--- Input records Enclosed Below ---

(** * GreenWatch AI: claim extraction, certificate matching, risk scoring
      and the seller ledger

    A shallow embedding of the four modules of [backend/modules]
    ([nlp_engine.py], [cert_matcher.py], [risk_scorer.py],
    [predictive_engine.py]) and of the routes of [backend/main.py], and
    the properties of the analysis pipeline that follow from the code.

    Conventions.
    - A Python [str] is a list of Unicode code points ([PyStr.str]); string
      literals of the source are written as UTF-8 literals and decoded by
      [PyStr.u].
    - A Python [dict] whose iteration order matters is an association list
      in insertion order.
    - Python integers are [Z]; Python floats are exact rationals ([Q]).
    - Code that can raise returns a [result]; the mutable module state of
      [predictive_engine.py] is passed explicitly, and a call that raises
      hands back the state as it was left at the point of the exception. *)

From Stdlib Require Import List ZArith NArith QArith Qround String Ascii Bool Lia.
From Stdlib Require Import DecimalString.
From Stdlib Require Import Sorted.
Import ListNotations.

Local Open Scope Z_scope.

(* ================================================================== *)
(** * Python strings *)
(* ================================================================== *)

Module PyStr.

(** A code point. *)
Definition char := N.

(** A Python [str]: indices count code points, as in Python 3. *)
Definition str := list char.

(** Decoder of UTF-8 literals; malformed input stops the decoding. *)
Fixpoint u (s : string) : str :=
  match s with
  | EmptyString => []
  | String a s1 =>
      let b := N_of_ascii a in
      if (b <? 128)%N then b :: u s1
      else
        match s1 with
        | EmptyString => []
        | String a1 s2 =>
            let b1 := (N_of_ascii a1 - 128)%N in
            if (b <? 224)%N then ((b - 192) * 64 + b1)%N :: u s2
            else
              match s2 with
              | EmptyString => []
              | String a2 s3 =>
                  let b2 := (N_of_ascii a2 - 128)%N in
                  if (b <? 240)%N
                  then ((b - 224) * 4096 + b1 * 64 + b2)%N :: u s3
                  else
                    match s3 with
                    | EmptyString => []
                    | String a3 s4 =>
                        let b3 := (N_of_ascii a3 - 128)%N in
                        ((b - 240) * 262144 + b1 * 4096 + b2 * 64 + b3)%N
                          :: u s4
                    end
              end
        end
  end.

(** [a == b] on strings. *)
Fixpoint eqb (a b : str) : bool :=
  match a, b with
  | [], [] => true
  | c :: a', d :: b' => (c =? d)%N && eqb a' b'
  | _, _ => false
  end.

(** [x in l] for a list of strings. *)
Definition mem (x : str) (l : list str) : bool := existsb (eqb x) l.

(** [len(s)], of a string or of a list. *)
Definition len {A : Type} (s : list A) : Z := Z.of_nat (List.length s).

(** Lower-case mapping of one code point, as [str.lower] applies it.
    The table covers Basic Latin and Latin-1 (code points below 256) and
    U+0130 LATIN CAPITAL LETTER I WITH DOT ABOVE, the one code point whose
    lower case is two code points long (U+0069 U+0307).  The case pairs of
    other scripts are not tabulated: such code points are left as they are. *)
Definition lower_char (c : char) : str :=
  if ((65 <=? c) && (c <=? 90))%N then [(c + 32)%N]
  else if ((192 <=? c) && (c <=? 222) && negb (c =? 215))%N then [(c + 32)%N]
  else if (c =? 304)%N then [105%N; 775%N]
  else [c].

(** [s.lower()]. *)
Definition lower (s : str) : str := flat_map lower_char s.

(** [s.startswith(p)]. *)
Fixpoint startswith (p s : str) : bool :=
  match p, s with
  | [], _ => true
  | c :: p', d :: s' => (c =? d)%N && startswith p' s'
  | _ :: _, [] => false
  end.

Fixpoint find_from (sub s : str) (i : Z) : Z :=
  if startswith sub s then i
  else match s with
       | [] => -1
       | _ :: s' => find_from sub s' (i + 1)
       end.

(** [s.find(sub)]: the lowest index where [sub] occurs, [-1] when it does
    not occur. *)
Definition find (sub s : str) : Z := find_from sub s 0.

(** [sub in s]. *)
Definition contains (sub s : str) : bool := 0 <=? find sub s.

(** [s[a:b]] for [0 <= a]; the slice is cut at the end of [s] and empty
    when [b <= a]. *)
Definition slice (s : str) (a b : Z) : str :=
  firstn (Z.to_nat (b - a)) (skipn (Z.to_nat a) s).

--- End of Enclosed Input records ---
--- Input records Enclosed Below ---

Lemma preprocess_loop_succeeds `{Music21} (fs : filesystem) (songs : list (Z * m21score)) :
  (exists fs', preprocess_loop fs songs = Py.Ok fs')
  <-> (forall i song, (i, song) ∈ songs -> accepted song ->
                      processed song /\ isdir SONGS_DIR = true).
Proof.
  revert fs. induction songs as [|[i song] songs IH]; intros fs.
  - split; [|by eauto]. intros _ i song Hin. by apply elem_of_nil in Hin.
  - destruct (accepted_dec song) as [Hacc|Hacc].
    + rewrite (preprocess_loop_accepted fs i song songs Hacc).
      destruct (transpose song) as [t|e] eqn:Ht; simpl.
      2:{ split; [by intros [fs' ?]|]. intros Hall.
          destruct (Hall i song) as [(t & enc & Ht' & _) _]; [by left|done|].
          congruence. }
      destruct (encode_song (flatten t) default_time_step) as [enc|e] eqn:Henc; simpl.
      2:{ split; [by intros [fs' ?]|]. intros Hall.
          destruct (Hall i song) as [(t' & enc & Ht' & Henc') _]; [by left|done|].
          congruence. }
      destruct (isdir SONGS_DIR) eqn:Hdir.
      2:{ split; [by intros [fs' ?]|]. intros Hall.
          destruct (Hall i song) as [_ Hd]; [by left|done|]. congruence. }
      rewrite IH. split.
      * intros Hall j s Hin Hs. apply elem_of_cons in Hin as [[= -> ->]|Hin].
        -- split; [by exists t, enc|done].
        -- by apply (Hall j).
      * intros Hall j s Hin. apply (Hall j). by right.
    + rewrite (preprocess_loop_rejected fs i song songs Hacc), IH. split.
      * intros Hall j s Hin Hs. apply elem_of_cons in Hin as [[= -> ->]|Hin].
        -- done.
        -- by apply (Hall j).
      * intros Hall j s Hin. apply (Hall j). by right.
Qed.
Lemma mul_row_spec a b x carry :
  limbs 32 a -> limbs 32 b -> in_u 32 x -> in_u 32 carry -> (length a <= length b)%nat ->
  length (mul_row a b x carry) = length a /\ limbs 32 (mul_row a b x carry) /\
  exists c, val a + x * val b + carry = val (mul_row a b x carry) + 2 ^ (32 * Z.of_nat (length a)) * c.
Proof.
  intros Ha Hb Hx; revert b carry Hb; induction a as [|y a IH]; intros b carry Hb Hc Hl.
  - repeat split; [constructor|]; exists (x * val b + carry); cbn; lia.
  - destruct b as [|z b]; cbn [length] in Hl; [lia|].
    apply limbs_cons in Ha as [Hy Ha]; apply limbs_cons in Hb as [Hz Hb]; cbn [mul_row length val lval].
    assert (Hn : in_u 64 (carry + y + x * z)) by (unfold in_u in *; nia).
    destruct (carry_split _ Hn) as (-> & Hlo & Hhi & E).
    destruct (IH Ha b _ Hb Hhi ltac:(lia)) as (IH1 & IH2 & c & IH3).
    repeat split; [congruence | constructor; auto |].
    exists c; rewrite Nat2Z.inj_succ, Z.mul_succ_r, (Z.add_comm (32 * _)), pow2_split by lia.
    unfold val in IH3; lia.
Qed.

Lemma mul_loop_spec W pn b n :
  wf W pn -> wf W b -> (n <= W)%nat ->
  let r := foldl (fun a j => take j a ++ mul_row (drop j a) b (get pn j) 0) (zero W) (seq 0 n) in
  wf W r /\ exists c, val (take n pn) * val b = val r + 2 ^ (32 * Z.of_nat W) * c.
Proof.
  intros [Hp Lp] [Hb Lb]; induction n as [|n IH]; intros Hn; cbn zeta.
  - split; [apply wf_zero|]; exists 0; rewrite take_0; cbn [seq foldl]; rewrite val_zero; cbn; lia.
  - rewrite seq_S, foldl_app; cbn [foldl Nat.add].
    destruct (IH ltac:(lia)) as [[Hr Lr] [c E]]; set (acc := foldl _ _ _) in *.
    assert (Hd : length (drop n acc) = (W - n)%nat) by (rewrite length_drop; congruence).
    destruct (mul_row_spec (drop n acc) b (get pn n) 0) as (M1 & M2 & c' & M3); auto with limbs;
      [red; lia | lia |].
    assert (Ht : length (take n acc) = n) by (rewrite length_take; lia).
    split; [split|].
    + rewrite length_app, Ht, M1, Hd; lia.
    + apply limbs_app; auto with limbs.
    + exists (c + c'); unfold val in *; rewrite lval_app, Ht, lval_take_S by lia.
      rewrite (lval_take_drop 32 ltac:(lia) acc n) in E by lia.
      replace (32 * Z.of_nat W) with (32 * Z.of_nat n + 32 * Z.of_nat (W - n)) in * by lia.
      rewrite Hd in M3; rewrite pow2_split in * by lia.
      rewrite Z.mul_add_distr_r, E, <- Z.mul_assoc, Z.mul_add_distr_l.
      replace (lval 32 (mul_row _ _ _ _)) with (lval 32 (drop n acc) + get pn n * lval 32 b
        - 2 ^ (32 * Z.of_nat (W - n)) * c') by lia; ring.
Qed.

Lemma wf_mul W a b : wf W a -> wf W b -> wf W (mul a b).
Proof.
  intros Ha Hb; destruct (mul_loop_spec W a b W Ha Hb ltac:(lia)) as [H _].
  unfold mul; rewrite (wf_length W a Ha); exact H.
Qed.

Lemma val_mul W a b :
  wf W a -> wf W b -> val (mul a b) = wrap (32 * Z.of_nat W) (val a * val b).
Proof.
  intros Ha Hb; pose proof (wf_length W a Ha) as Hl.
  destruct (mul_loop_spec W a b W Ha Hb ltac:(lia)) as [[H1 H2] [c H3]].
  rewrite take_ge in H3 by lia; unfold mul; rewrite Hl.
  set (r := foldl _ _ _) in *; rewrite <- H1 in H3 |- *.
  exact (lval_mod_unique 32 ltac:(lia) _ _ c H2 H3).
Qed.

--- End of Enclosed Input records ---

• What is being asked: Reproduce only the lines above spanning from the line containing "(** * GreenWatch" through the line containing "in insertion order.", word for word.

• Reply to the task:
(** * GreenWatch AI: claim extraction, certificate matching, risk scoring
      and the seller ledger

    A shallow embedding of the four modules of [backend/modules]
    ([nlp_engine.py], [cert_matcher.py], [risk_scorer.py],
    [predictive_engine.py]) and of the routes of [backend/main.py], and
    the properties of the analysis pipeline that follow from the code.

    Conventions.
    - A Python [str] is a list of Unicode code points ([PyStr.str]); string
      literals of the source are written as UTF-8 literals and decoded by
      [PyStr.u].
    - A Python [dict] whose iteration order matters is an association list
      in insertion order.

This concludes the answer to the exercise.